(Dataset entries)
==============================
(** * postgraphile-upsert: the upsert mutation resolver

    A shallow embedding of the [resolve] function of the upsert mutation
    field, in the two versions the repository carries:

    - [UpsertField]: [createUpsertField] of the resolver plugin (the
      version with the inflection plugin and the ignore enum);
    - [UpsertPlugin]: [PgMutationUpsertPlugin] of
      [src/postgraphile-upsert.ts] (the version whose [ignore] argument
      is an object of booleans).

    Both select a unique constraint as conflict target
    ([matchingConstraint]), walk the attributes of the table to collect
    the insert columns and values ([attributes.forEach]), and build the
    [insert ... on conflict ... returning *] statement ([mutationQuery]).

    Of the hooks that make the mutation fields, the embedding has the
    choice of the tables ([upsertableTables]) and the fields of the
    [where] and [ignore] input types ([gqlInputTypesByFieldName],
    [fields]); the types themselves are made by graphile-build.

    JavaScript exceptions are an error monad ([Completion]); objects are
    association lists in the order of creation of their keys
    ([JsObject]); a [Set] that is only asked for membership is a
    [gset string], one that is also enumerated is the list of its members;
    the catalogue ([pgIntrospectionResultsByKind]), the inflectors,
    [pgOmit] and [gql2pg] are the fields of the [Build] record that the
    plugin receives.  The statement is the array of pg-sql2 nodes that
    [resolve] hands to [viaTemporaryTable]. *)

From Stdlib Require Import ZArith String Ascii List Bool Sorted.
From Stdlib Require Import Floats.SpecFloat.
From stdpp Require Import base gmap strings list pretty.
==============================
Every line from the one containing "[resolve] hands to" through the final line of the data above is to be restated word for word, and nothing more.

» ANSWER BELOW
    [resolve] hands to [viaTemporaryTable]. *)

From Stdlib Require Import ZArith String Ascii List Bool Sorted.
From Stdlib Require Import Floats.SpecFloat.
From stdpp Require Import base gmap strings list pretty.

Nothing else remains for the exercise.